EXERCISE DIRECTIONS:
Line by line, transcribe the material shown below exactly.
═══
(** The queue after the shift, the clearing of the tail and the step back of the hand. *)
Lemma ring_delete p L k va q :
  ring p L -> NoDup L -> va <> NOPAGE -> 0 <= clockhand p -> 0 <= k < CLOCKSIZE -> back p k = Some va ->
  length q = 8%nat ->
  (forall j, 0 <= j < CLOCKSIZE -> back (set_queue q p) j =
     if decide (1 <= j <= k) then back p (j - 1) else back p j) ->
  ring (set_hand (if clockhand p =? 0 then CLOCKSIZE - 1 else clockhand p - 1)
         (set_queue (<[Z.to_nat (clockhand p) := NOPAGE]> q) p))
       (filter (fun y => y <> va) L).
Proof.
  intros H Hnd Hva Hh Hk Hb Hq Hs. pose proof (ring_back_page _ _ _ _ H Hk Hva Hb) as Hkva.
  pose proof (rg_hand _ _ H) as Hhand. pose proof (rg_size _ _ H) as Hsz.
  set (h := clockhand p) in *. set (h' := if h =? 0 then CLOCKSIZE - 1 else h - 1).
  assert (0 <= h' < CLOCKSIZE /\ h' = (h - 1) `mod` CLOCKSIZE) as [Hh' Eh'].
  { unfold h', CLOCKSIZE in *. destruct (Z.eqb_spec h 0) as [->|]; [done|]. rewrite Z.mod_small; lia. }
  assert (reverse (filter (fun y => y <> va) L) = delete (Z.to_nat k) (reverse L)) as Er.
  { rewrite <- filter_ne_delete with (x := va); [|by rewrite reverse_Permutation|done].
    by rewrite filter_reverse. }
  assert (length (filter (fun y => y <> va) L) < 8)%nat as Hlen.
  { rewrite <- length_reverse, Er. rewrite length_delete by (by eexists). rewrite length_reverse.
    apply lookup_lt_Some in Hkva. rewrite length_reverse in Hkva. lia. }
  split; cbn [set_hand set_queue clockqueue clockhand]; auto; try lia.
  - by rewrite length_insert.
  - intros [_ Hin]%list_elem_of_filter. by apply (rg_nopage _ _ H).
  - intros j Hj. unfold back. cbn [set_hand set_queue clockqueue clockhand].
    replace ((h' - j) `mod` CLOCKSIZE) with ((h - (j + 1)) `mod` CLOCKSIZE)
      by (rewrite Eh'; unfold CLOCKSIZE; clear; Z.div_mod_to_equations; lia).
    rewrite Er. destruct (decide (j = 7)) as [->|Hj7].
    + change (7 + 1) with CLOCKSIZE. rewrite Zminus_mod, Z_mod_same_full, Z.sub_0_r, Zmod_mod, Z.mod_small by lia.
      rewrite list_lookup_insert_eq by (unfold CLOCKSIZE in *; lia).
      rewrite lookup_ge_None_2; [done|]. rewrite <- Er, length_reverse. lia.
    + assert (0 <= j + 1 < CLOCKSIZE) as Hj1 by (unfold CLOCKSIZE in *; lia).
      rewrite list_lookup_insert_ne.
      2:{ intros E. pose proof (mod8_range (h - (j + 1))). apply Z2Nat.inj in E; [|lia|lia].
          unfold CLOCKSIZE in *. clear -E Hj Hj7. Z.div_mod_to_equations. lia. }
      specialize (Hs (j + 1) Hj1). unfold back at 1 in Hs. cbn [set_queue clockqueue clockhand] in Hs.
      fold h in Hs. rewrite Hs. case_decide as Hjk.
      * rewrite list_lookup_delete_lt by lia. replace (j + 1 - 1) with j by lia. by apply (rg_back _ _ H).
      * rewrite list_lookup_delete_ge by lia. rewrite (rg_back _ _ H) by done.
        do 3 f_equal. lia.
Qed.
═══
COMPLETED TASK:
(** The queue after the shift, the clearing of the tail and the step back of the hand. *)
Lemma ring_delete p L k va q :
  ring p L -> NoDup L -> va <> NOPAGE -> 0 <= clockhand p -> 0 <= k < CLOCKSIZE -> back p k = Some va ->
  length q = 8%nat ->
  (forall j, 0 <= j < CLOCKSIZE -> back (set_queue q p) j =
     if decide (1 <= j <= k) then back p (j - 1) else back p j) ->
  ring (set_hand (if clockhand p =? 0 then CLOCKSIZE - 1 else clockhand p - 1)
         (set_queue (<[Z.to_nat (clockhand p) := NOPAGE]> q) p))
       (filter (fun y => y <> va) L).
Proof.
  intros H Hnd Hva Hh Hk Hb Hq Hs. pose proof (ring_back_page _ _ _ _ H Hk Hva Hb) as Hkva.
  pose proof (rg_hand _ _ H) as Hhand. pose proof (rg_size _ _ H) as Hsz.
  set (h := clockhand p) in *. set (h' := if h =? 0 then CLOCKSIZE - 1 else h - 1).
  assert (0 <= h' < CLOCKSIZE /\ h' = (h - 1) `mod` CLOCKSIZE) as [Hh' Eh'].
  { unfold h', CLOCKSIZE in *. destruct (Z.eqb_spec h 0) as [->|]; [done|]. rewrite Z.mod_small; lia. }
  assert (reverse (filter (fun y => y <> va) L) = delete (Z.to_nat k) (reverse L)) as Er.
  { rewrite <- filter_ne_delete with (x := va); [|by rewrite reverse_Permutation|done].
    by rewrite filter_reverse. }
  assert (length (filter (fun y => y <> va) L) < 8)%nat as Hlen.
  { rewrite <- length_reverse, Er. rewrite length_delete by (by eexists). rewrite length_reverse.
    apply lookup_lt_Some in Hkva. rewrite length_reverse in Hkva. lia. }
  split; cbn [set_hand set_queue clockqueue clockhand]; auto; try lia.
  - by rewrite length_insert.
  - intros [_ Hin]%list_elem_of_filter. by apply (rg_nopage _ _ H).
  - intros j Hj. unfold back. cbn [set_hand set_queue clockqueue clockhand].
    replace ((h' - j) `mod` CLOCKSIZE) with ((h - (j + 1)) `mod` CLOCKSIZE)
      by (rewrite Eh'; unfold CLOCKSIZE; clear; Z.div_mod_to_equations; lia).
    rewrite Er. destruct (decide (j = 7)) as [->|Hj7].
    + change (7 + 1) with CLOCKSIZE. rewrite Zminus_mod, Z_mod_same_full, Z.sub_0_r, Zmod_mod, Z.mod_small by lia.
      rewrite list_lookup_insert_eq by (unfold CLOCKSIZE in *; lia).
      rewrite lookup_ge_None_2; [done|]. rewrite <- Er, length_reverse. lia.
    + assert (0 <= j + 1 < CLOCKSIZE) as Hj1 by (unfold CLOCKSIZE in *; lia).
      rewrite list_lookup_insert_ne.
      2:{ intros E. pose proof (mod8_range (h - (j + 1))). apply Z2Nat.inj in E; [|lia|lia].
          unfold CLOCKSIZE in *. clear -E Hj Hj7. Z.div_mod_to_equations. lia. }
      specialize (Hs (j + 1) Hj1). unfold back at 1 in Hs. cbn [set_queue clockqueue clockhand] in Hs.
      fold h in Hs. rewrite Hs. case_decide as Hjk.
      * rewrite list_lookup_delete_lt by lia. replace (j + 1 - 1) with j by lia. by apply (rg_back _ _ H).
      * rewrite list_lookup_delete_ge by lia. rewrite (rg_back _ _ H) by done.
        do 3 f_equal. lia.
Qed.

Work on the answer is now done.